Alongside his personal missionary activity, St Louis-Marie founded two congregations: the Company of Mary, dedicated to evangelisation and spreading devotion to Our Lady, and the Daughters of Divine Wisdom, a congregation of women who tended to the sick and educated impoverished girls.

He restored churches, established hospitals and schools and also wrote prolifically, composing devotional poems and hymns.

Some devotional art has also been attributed to him.

His most famous writings are his works on devotion to the Blessed Virgin Mary, including True Devotion to Mary, the book which Pope St John Paul II credits for influencing his own Marian devotion.

In True Devotion to Mary, he wrote about Marian consecration:

“All our perfection consists in being conformed, united and consecrated to Jesus Christ; and therefore the most perfect of all devotions is, without any doubt, that which the most perfectly conforms, unites, and consecrates us to Jesus Christ.
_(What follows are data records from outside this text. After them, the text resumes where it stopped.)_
Definition param_code (p : param) : Z :=
  match p with PReg _ => QTRACE_REGTRACE_VALUE | PMem code => code end.
Definition param_resolved (p : param) : list Z := [param_code p; param_offset p].
Definition param_mem (p : param) : Z := match p with PReg _ => 0 | PMem code => code end.

Definition param_shadow (p : param) : list tcg_op :=
  match p with
  | PReg r => [op_qtrace_shadow_register 64 (param_offset p)]
  | PMem _ => []
  end.

Definition param_ok (p : param) : Prop := is_Some (param_field p).

(** The functions of the translator find the fields. *)
Lemma get_register_known r a b :
  param_ok (PReg r) -> qtrace_get_register_size_and_offset r a b = (64, param_offset (PReg r)).
Proof.
  intros [f Hf]. unfold param_offset. rewrite Hf. cbn [param_field] in Hf. case_decide as H0; [|done].
  pose proof (lookup_lt_Some _ _ _ Hf) as Hl. cbn in Hl.
  assert (exists n, r = Z.of_nat n /\ (n < 23)%nat) as (n & -> & Hn) by (exists (Z.to_nat r); lia).
  rewrite Nat2Z.id in Hf. do 23 (destruct n as [|n]; [cbn in Hf; injection Hf as <-; cbn; do 2 f_equal; lia|]). lia.
Qed.

Lemma mem_code_known code :
  mem_code_offset code = field_offset <$> param_field (PMem code).
Proof.
  unfold mem_code_offset, param_field, find_code, memory_fields. cbn [List.find fst].
  repeat (case_bool_decide as E; [subst code; vm_compute; reflexivity|apply not_eq_sym, Z.eqb_neq in E; rewrite E; clear E]).
  done.
Qed.

Lemma interpret_arg_param pre p dn rest st :
  param_ok p -> st.(i_args) = dn ++ param_words p ++ rest ->
  exists rm ofs,
  interpret_arg pre (Z.of_nat (length dn)) st =
    Ok (Z.of_nat (length dn) + 2,
        mkIstate (dn ++ param_resolved p ++ rest)
          (Z.lor st.(i_mem) (param_mem p))
          (st.(i_ops) ++ if pre then param_shadow p else []) rm ofs).
Proof.
  intros Hok Ha. unfold interpret_arg. rewrite Ha.
  assert (forall w0 w1 w, array_set (dn ++ [w0; w1] ++ rest) (Z.of_nat (length dn) + 1) w
            = Ok (dn ++ [w0; w] ++ rest)) as Hset.
  { intros. replace (Z.of_nat (length dn) + 1) with (Z.of_nat (length dn + 1)) by lia.
    rewrite array_set_Ok by (rewrite length_app; cbn; lia).
    rewrite insert_app_r_alt by lia.
    by replace (length dn + 1 - length dn)%nat with 1%nat by lia. }
  assert (forall w0 w1, array_get (dn ++ [w0; w1] ++ rest) (Z.of_nat (length dn)) = Ok w0)
    as Hget0.
  { intros. apply array_get_Ok. by rewrite lookup_app_r, Nat.sub_diag. }
  assert (forall w0 w1, array_get (dn ++ [w0; w1] ++ rest) (Z.of_nat (length dn) + 1) = Ok w1)
    as Hget1.
  { intros. replace (Z.of_nat (length dn) + 1) with (Z.of_nat (length dn + 1)) by lia.
    apply array_get_Ok. rewrite lookup_app_r by lia.
    by replace (length dn + 1 - length dn)%nat with 1%nat by lia. }
  destruct p as [r|code]; cbn [param_words] in *.
  - rewrite Hget0. cbn [mbind res_bind]. rewrite Z.eqb_refl, Hget1. cbn [mbind res_bind].
    rewrite get_register_known by done. rewrite Hset. cbn [mbind res_bind].
    do 2 eexists. do 2 f_equal; [lia|]. cbn. rewrite Z.lor_0_r.
    destruct pre; by rewrite ?app_nil_r.
  - rewrite Hget0. cbn [mbind res_bind]. destruct Hok as [ofs Hofs].
    destruct (Z.eqb_spec code QTRACE_REGTRACE_VALUE) as [->|_]; [by vm_compute in Hofs|].
    rewrite mem_code_known, Hofs. cbn [fmap option_fmap option_map]. rewrite Hset. cbn [mbind res_bind]. do 2 eexists. do 2 f_equal; [lia|].
    unfold param_resolved, param_offset. rewrite Hofs; cbn. destruct pre; by rewrite app_nil_r.
Qed.

(** The loop over parameters, followed by other words or not. *)
Lemma interpret_args_prefix pre ps dn rest fuel n st :
  Forall param_ok ps -> st.(i_args) = dn ++ flat_map param_words ps ++ rest ->
  Z.of_nat (length dn + 2 * length ps) <= n ->
  exists rm ofs,
  interpret_args (length ps + fuel) pre n (Z.of_nat (length dn)) st =
    interpret_args fuel pre n (Z.of_nat (length dn + 2 * length ps))
      (mkIstate (dn ++ flat_map param_resolved ps ++ rest)
          (foldl Z.lor st.(i_mem) (param_mem <$> ps))
          (st.(i_ops) ++ if pre then flat_map param_shadow ps else []) rm ofs).
Proof.
  revert dn st. induction ps as [|p ps IH]; intros dn st Hok Ha Hn.
  { exists st.(i_rmsize), st.(i_offset). cbn in *. rewrite Nat.add_0_r. destruct st as [a m o r k]; cbn in *. subst a.
    destruct pre; by rewrite app_nil_r. }
  inversion_clear Hok as [|? ? Hp Hps]. cbn [length] in Hn. cbn [flat_map] in Ha |- *. cbn [length Nat.add interpret_args].
  rewrite (proj2 (Z.ltb_lt _ _)) by lia. rewrite <- app_assoc in Ha.
  destruct (interpret_arg_param pre p dn (flat_map param_words ps ++ rest) st Hp Ha)
    as (rm & ofs & ->). cbn [mbind res_bind].
  destruct (IH (dn ++ param_resolved p)
              (mkIstate (dn ++ param_resolved p ++ flat_map param_words ps ++ rest)
                 (Z.lor st.(i_mem) (param_mem p))
                 (st.(i_ops) ++ if pre then param_shadow p else []) rm ofs))
    as (rm' & ofs' & E); [done|cbn; by rewrite <- app_assoc|rewrite length_app; cbn; lia|].
  exists rm', ofs'.
  replace (Z.of_nat (length (dn ++ param_resolved p))) with (Z.of_nat (length dn) + 2)
    in E by (rewrite length_app; cbn; lia).
  rewrite E. rewrite length_app. cbn [length param_resolved i_mem i_ops fmap list_fmap foldl]. rewrite <- !app_assoc.
  replace (length dn + 2 + 2 * length ps)%nat with (length dn + 2 * S (length ps))%nat by lia.
  destruct pre; by rewrite ?app_nil_r, <- ?app_assoc.
Qed.

Lemma interpret_args_done fuel pre n st : interpret_args fuel pre n n st = Ok st.
Proof. destruct fuel; cbn; by rewrite Z.ltb_irrefl. Qed.

(** The parameters that a request list asks for; [point] is the insertion point
    in force, which selects the value before or after the access. *)
Fixpoint params (point : Z) (rs : list request) : list param :=
  match rs with
  | [] => []
  | ReqPoint b :: rs => params (point_code b) rs
  | ReqMem code :: rs => PMem code :: params point rs
  | ReqReg r :: rs => PReg r :: params point rs
  | ReqFetchValue :: rs =>
      PMem (value_request point QTRACE_MEMTRACE_FETCH_PREOP_VALUE QTRACE_MEMTRACE_FETCH_PSTOP_VALUE) :: params point rs
  | ReqStoreValue :: rs =>
      PMem (value_request point QTRACE_MEMTRACE_STORE_PREOP_VALUE QTRACE_MEMTRACE_STORE_PSTOP_VALUE) :: params point rs
  | _ :: rs => params point rs
  end.

(** The requests that the interpreter resolves. *)
Definition resolvable (r : request) : Prop :=
  match r with
  | ReqMem code => param_ok (PMem code)
  | ReqReg r => param_ok (PReg r)
  | ReqUpid | ReqOther _ => False
  | _ => True
  end.

Lemma value_request_ok point :
  param_ok (PMem (value_request point QTRACE_MEMTRACE_FETCH_PREOP_VALUE QTRACE_MEMTRACE_FETCH_PSTOP_VALUE)) /\
  param_ok (PMem (value_request point QTRACE_MEMTRACE_STORE_PREOP_VALUE QTRACE_MEMTRACE_STORE_PSTOP_VALUE)).
Proof. unfold value_request. case_decide; by split; eexists. Qed.

Lemma params_ok point rs : Forall resolvable rs -> Forall param_ok (params point rs).
Proof.
  intros H. revert point. induction H as [|r rs Hr _ IH]; intros point; [by constructor|].
  destruct (value_request_ok point).
  destruct r; cbn in *; try done; try apply IH; by constructor.
Qed.

Lemma run_requests_params a rs :
  Forall resolvable rs ->
  let ps := params a.(a_point) rs in
  (run_requests a rs).(a_args) = a.(a_args) ++ flat_map param_words ps /\
  (run_requests a rs).(a_mem) = foldl Z.lor a.(a_mem) (param_mem <$> ps).
Proof.
  intros H. revert a. induction H as [|r rs Hr _ IH]; intros a; cbn.
  { by rewrite app_nil_r. }
  change (foldl run_request (run_request a r) rs) with (run_requests (run_request a r) rs).
  destruct (IH (run_request a r)) as [-> ->].
  destruct r; cbn in *; try done; by rewrite ?Z.lor_0_r, <- ?app_assoc.
Qed.

Lemma foldl_lor_acc m l : foldl Z.lor m l = Z.lor m (foldl Z.lor 0 l).
Proof.
  revert m. induction l as [|x l IH]; intros m; cbn [foldl];
    [by rewrite Z.lor_0_r|].
  rewrite Z.lor_0_l, IH, (IH x). by rewrite Z.lor_assoc.
Qed.

Lemma length_param_words ps : length (flat_map param_words ps) = (2 * length ps)%nat.
Proof. induction ps as [|p ps IH]; [done|]. destruct p; cbn; rewrite IH; lia. Qed.

Lemma length_param_resolved ps : length (flat_map param_resolved ps) = (2 * length ps)%nat.
Proof. induction ps as [|p ps IH]; [done|]. cbn. rewrite IH. lia. Qed.

(** Interpreting a context that holds a resolvable request list. *)
Lemma interpret_icontext_spec rs c d :
  Forall resolvable rs -> refines (run_requests actx0 rs) c ->
  exists c' d' k, interpret_icontext c d = Ok (c', d') /\
    c' = set_iargs c.(ciarg) (flat_map param_resolved (params 0 rs) ++ replicate k 0) c /\
    d'.(instrument_memory)
      = Z.lor d.(instrument_memory) (run_requests actx0 rs).(a_mem) /\
    d'.(gen_ops) = d.(gen_ops) ++
      (if QTRACE_PREINST c then flat_map param_shadow (params 0 rs) else []) /\
    d'.(qtrace_insnflags) = d.(qtrace_insnflags).
Proof.
  intros Hrs [Hp Hf Hn (k & Hl & Hk) Hm].
  destruct (run_requests_params actx0 rs Hrs) as [Ea Em]. cbn in Ea, Em.
  rewrite Ea in *. rewrite Em.
  pose proof (params_ok 0 rs Hrs) as Hok. set (ps := params 0 rs) in *.
  unfold interpret_icontext.
  assert (Z.to_nat c.(ciarg) = length ps + length ps)%nat as -> by (rewrite Hn, length_param_words; lia).
  destruct (interpret_args_prefix (QTRACE_PREINST c) ps [] (replicate k 0) (length ps) c.(ciarg)
              (mkIstate c.(iargs) d.(instrument_memory) d.(gen_ops) 0 0))
    as (rm & ofs & E); [done|done|rewrite Hn, length_param_words; cbn; lia|].
  cbn [length app Nat.add] in E. change (Z.of_nat 0) with 0 in E. rewrite E.
  replace c.(ciarg) with (Z.of_nat (2 * length ps)) by (rewrite Hn, length_param_words; lia).
  rewrite interpret_args_done. cbn [mbind res_bind].
  do 3 eexists. split; [done|]. cbn. split_and!; try done. apply foldl_lor_acc.
Qed.

(** QTRACE_PROCESS_UPID is parsed to one word, but the interpreter writes the
    offset of CR3 to the word after it. *)
Lemma interpret_upid fuel pre dn w rest st n :
  st.(i_args) = dn ++ QTRACE_PROCESS_UPID :: w :: rest -> Z.of_nat (length dn) < n ->
  interpret_args (S fuel) pre n (Z.of_nat (length dn)) st =
    interpret_args fuel pre n (Z.of_nat (length dn) + 2)
      (mkIstate (dn ++ QTRACE_PROCESS_UPID :: u32 (ofs_cr + 8 * 3) :: rest) st.(i_mem) st.(i_ops) st.(i_rmsize) st.(i_offset)).
Proof.
  intros Ha Hn. cbn [interpret_args]. rewrite (proj2 (Z.ltb_lt _ _)) by lia. unfold interpret_arg. rewrite Ha.
  rewrite (array_get_Ok _ _ QTRACE_PROCESS_UPID) by (by rewrite lookup_app_r, Nat.sub_diag).
  replace (Z.of_nat (length dn) + 1) with (Z.of_nat (length dn + 1)) by lia. cbn [mbind res_bind].
  change (QTRACE_PROCESS_UPID =? QTRACE_REGTRACE_VALUE) with false. change (mem_code_offset QTRACE_PROCESS_UPID) with (@None Z).
  rewrite Z.eqb_refl, array_set_Ok by (rewrite length_app; cbn; lia). cbn [mbind res_bind].
  rewrite insert_app_r_alt by lia. replace (length dn + 1 - length dn)%nat with 1%nat by lia.
  by replace (Z.of_nat (length dn + 1) + 1) with (Z.of_nat (length dn) + 2) by lia.
Qed.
Now Mary being the most conformed of all creatures to Jesus Christ, it follows that, of all devotions that which most consecrates and conforms the soul to Our Lord is devotion to his holy Mother, and the more a soul is consecrated to Mary, the more it is consecrated to Jesus. Hence it comes to pass that the most perfect consecration to Jesus Christ is nothing else than a perfect and entire consecration of ourselves to the Blessed Virgin.”

St Louis-Marie died in 1716 at the age of 43.